Jos Stam’s Fluid Simulations in 3D

I am a huge fan of anything related to fluid simulations. This interest was once again sparked when Daniel Shiffman covered fluid simulation in his latest Coding Train video.

As always, I recommend Coding Train to any developer. Dan has a unique way of making his programming topics both interesting and entertaining.

The code converted during the Coding Train video (Mike Ash’s Fluid Simulation For Dummies) is based on Jos Stam’s Stable Fluids code.

Jos Stam

Jos Stam

Jos Stam wrote his seminal paper Real-Time Fluid Dynamics for Games back in March 2003. I have lost count of the times I seen the paper cited or linked to. It has had a huge influence on fluid simulation.

The original source code from the paper is provided here and here.

Going back 11 years, one of my first YouTube videos was this super low resolution example of 2D fluid simulation using Stam’s methods.

3D Fluid

My main objective when revisiting Stam’s stable fluids was to get a 3D version going.
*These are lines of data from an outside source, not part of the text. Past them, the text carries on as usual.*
(* ===== verification/ForwardProbe.v ===== *)
(** * Forwarding: reading the output of [ip], [ss] and [nft]

    Pure functions of the text a command printed: output interfaces, listening sockets,
    foreign DNAT rules (a matcher of the code's regular expression), the policy and the
    allow rules of the host firewall. *)
From S2P Require Import Prelude GoStr GoNet GoAny ForwardRules ForwardRender.
Import Forward Render.

Module Probe.

(** The word after the first ["dev"] that has one *)
Fixpoint after_dev (fields : list string) : option string :=
  match fields with
  | x :: (y :: _) as rest => if bool_decide (x = "dev") then Some y else after_dev rest
  | _ => None
  end.

(** ** Listening sockets *)

Definition splitSocketAddress (value : string) : option (string * Z) :=
  match cut_last value ":" with
  | Some (host, port) => if bool_decide (port = "") then None else (λ p, (trim_set host "[]", p)) <$> atoi port
  | None => None
  end.

Definition isLoopbackAddress (value : string) : bool :=
  let value := match cut value "%" with Some (l, _) => l | None => value end in
  bool_decide (value = "localhost") || has_prefix value "127." || bool_decide (value = "::1").

Definition listens (cfg : Config) (port : Z) (proto : string) : bool :=
  existsb (λ r, Enabled r && (ListenPort r =? port)%Z && protocolsOverlap (Protocol r) proto) (Rules cfg).

Section case.
Context {CaseI : UnicodeCase}.

Definition socket_line (cfg : Config) (line : string) : result unit :=
  match fields line with
  | f0 :: f1 :: f2 :: f3 :: f4 :: rest =>
      let proto := to_upper f0 in
      if negb (bool_decide (proto = ProtocolTCP) || bool_decide (proto = ProtocolUDP)) then Ok tt
      else match splitSocketAddress f4 with
           | None => Ok tt
           | Some (address, port) =>
               if isLoopbackAddress address then Ok tt
               else fail_if (listens cfg port proto) (ErrConflict proto port "NODE_SERVICE" (join " " rest))
           end
  | _ => Ok tt
  end.

Definition socket_conflict (cfg : Config) (out : string) : result unit :=
  foldr_result (λ _, socket_line cfg) tt (split_byte (chr 10) out).

(** ** Foreign DNAT rules *)

Definition word_char (c : ascii) : bool :=
  is_digit c || in_range 65 90 (byte_of c) || in_range 97 122 (byte_of c) || Ascii.eqb c "_".
Definition starts_word (s : string) : bool := match s with String c _ => word_char c | EmptyString => false end.
Definition re_space (c : ascii) : bool :=
  let b := byte_of c in (b =? 32)%Z || (b =? 9)%Z || (b =? 10)%Z || (b =? 12)%Z || (b =? 13)%Z.

Fixpoint span (p : ascii → bool) (s : string) : string * string :=
  match s with
  | String c s' => if p c then let '(a, b) := span p s' in (String c a, b) else ("", s)
  | EmptyString => ("", "")
  end.
(** One or more *)
Definition some_of (p : ascii → bool) (s : string) : option (string * string) :=
  let '(a, b) := span p s in if bool_decide (a = "") then None else Some (a, b).

(** [.*\bw\b], after a word character or not *)
Fixpoint find_word (w : string) (prev : bool) (s : string) : bool :=
  (negb prev && match strip_prefix w s with Some rest => negb (starts_word rest) | None => false end) ||
  match s with String c s' => find_word w (word_char c) s' | EmptyString => false end.

(** [(tcp|udp)\s+dport\s+([0-9]+)\b.*\bdnat\b] here *)
Definition dnat_at (s : string) : option (string * string) :=
  '(proto, s) ← match strip_prefix "tcp" s with Some r => Some ("tcp", r)
                | None => (λ r, ("udp", r)) <$> strip_prefix "udp" s end;
  '(_, s) ← some_of re_space s;
  s ← strip_prefix "dport" s;
  '(_, s) ← some_of re_space s;
  '(port, s) ← some_of is_digit s;
  if starts_word s || negb (find_word "dnat" true s) then None else Some (proto, port).

(** The leftmost match of [dnatRulePattern] *)
Fixpoint dnat_match (prev : bool) (s : string) : option (string * string) :=
  match (if prev then None else dnat_at s) with
  | Some r => Some r
  | None => match s with String c s' => dnat_match (word_char c) s' | EmptyString => None end
  end.

(** The lines a [bufio.Scanner] delivers, and whether it met one that does not fit its
    buffer of 64 KiB. *)
Fixpoint scan (lines : list string) : list string * bool :=
  match lines with
  | [] => ([], false)
  | [last] => if bool_decide (last = "") then ([], false)
              else if (65536 <=? slen last)%Z then ([], true) else ([trim_suffix last (String (chr 13) "")], false)
  | line :: rest =>
      if (65536 <=? slen line)%Z then ([], true)
      else let '(ls, e) := scan rest in (trim_suffix line (String (chr 13) "") :: ls, e)
  end.

Definition braces (line : string) : Z := (count_byte "{" line - count_byte "}" line)%Z.
Definition managed_head (line : string) : bool :=
  has_prefix line ("table ip " +:+ TableName +:+ " ") || bool_decide (line = "table ip " +:+ TableName +:+ " {").

Definition dnat_line_conflict (cfg : Config) (line : string) : result unit :=
  match dnat_match false line with
  | None => Ok tt
  | Some (proto, port) =>
      fail_if (listens cfg (atoi_value port) (to_upper proto)) (ErrConflict (to_upper proto) (atoi_value port) "NFT_RULE" line)
  end.

(** The loop, with whether the line is in the agent's own table and how deep *)
Definition nft_line (cfg : Config) (state : bool * Z) (line : string) : result (bool * Z) :=
  let line := trim_space line in
  let '(inManagedTable, depth) := state in
  if has_prefix line "table " then Ok (managed_head line, braces line)
  else if inManagedTable : bool then
    let depth := (depth + braces line)%Z in Ok (negb (depth <=? 0)%Z, depth)
  else _ ← dnat_line_conflict cfg line; Ok (inManagedTable, depth).

Definition nft_conflict (cfg : Config) (out : string) : result unit :=
  let '(lines, too_long) := scan (split_byte (chr 10) out) in
  _ ← foldr_result (nft_line cfg) (false, 0%Z) lines;
  fail_if too_long (ErrMsg "bufio.Scanner: token too long").

End case.

(** ** The host firewall *)

Definition forward_policy (out : string) : string :=
  if contains out "policy drop" then "drop" else if contains out "policy accept" then "accept" else "unknown".

Definition allows (cfg : Config) (ruleset : string) : bool :=
  forallb (λ r, forallb (λ protocol, forallb (λ direction, contains ruleset (hostAllowComment (ID r) protocol direction))
                                       ["up"; "down"])
                  (expandedProtocols (Protocol r))) (enabled_rules cfg).

#[local] Instance example_case : UnicodeCase := {| lower_rune z := z; upper_rune z := z |}.
Example dnat_match_examples :
  dnat_match false "iifname eth0 tcp dport 443 counter dnat to 1.2.3.4:443" = Some ("tcp", "443") ∧
  dnat_match false "udp  dport 53x dnat" = None ∧ dnat_match false "xtcp dport 1 dnat" = None ∧
  dnat_match false "tcp dport 80 accept udp dport 81 dnat" = Some ("tcp", "80") ∧
  dnat_match false "tcp dport { 80, 443 } dnat to 1.2.3.4" = None.
Proof. vm_compute. split_and!; reflexivity. Qed.

Example socket_examples :
  splitSocketAddress "[::]:443" = Some ("::", 443%Z) ∧ splitSocketAddress "0.0.0.0:*" = None ∧
  isLoopbackAddress "127.0.0.53%lo" = true.
Proof. vm_compute. split_and!; reflexivity. Qed.
End Probe.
A quick Google search led me to Blain Maguire’s implementation which I was able to translate into a working 3D fluid simulation.

By default Stam’s fluid method generates a fairly smoothed fluid/smoke flow. To make things more interesting you want to add a bit of turbulence. The key term here is “vorticity confinement”. Vorticity confinemement was first described in the paper Visual Simulation of Smoke by Fedkiw et al.

I found some 3D source code for adding vorticity confinement to Stam’s stable fluids here. See the fluid.cpp file inside the fire32.tar.gz archive.

At this stage I had 3D fluid working. Now comes the fun part, how to display the fluid.

Displaying 3D Fluid

Once you get the code working, the main issue becomes how to display the fluid.

Stam’s fluid uses what is known as an Eulerian approach to fluid simulation. Rather than track individual fluid particles (as in SPH simulations) the fluid is simulated by tracking velocity and density at fixed grid based locations in 3D space. This means that as the simulation runs you have a 3D grid of fluid properties that need to be displayed.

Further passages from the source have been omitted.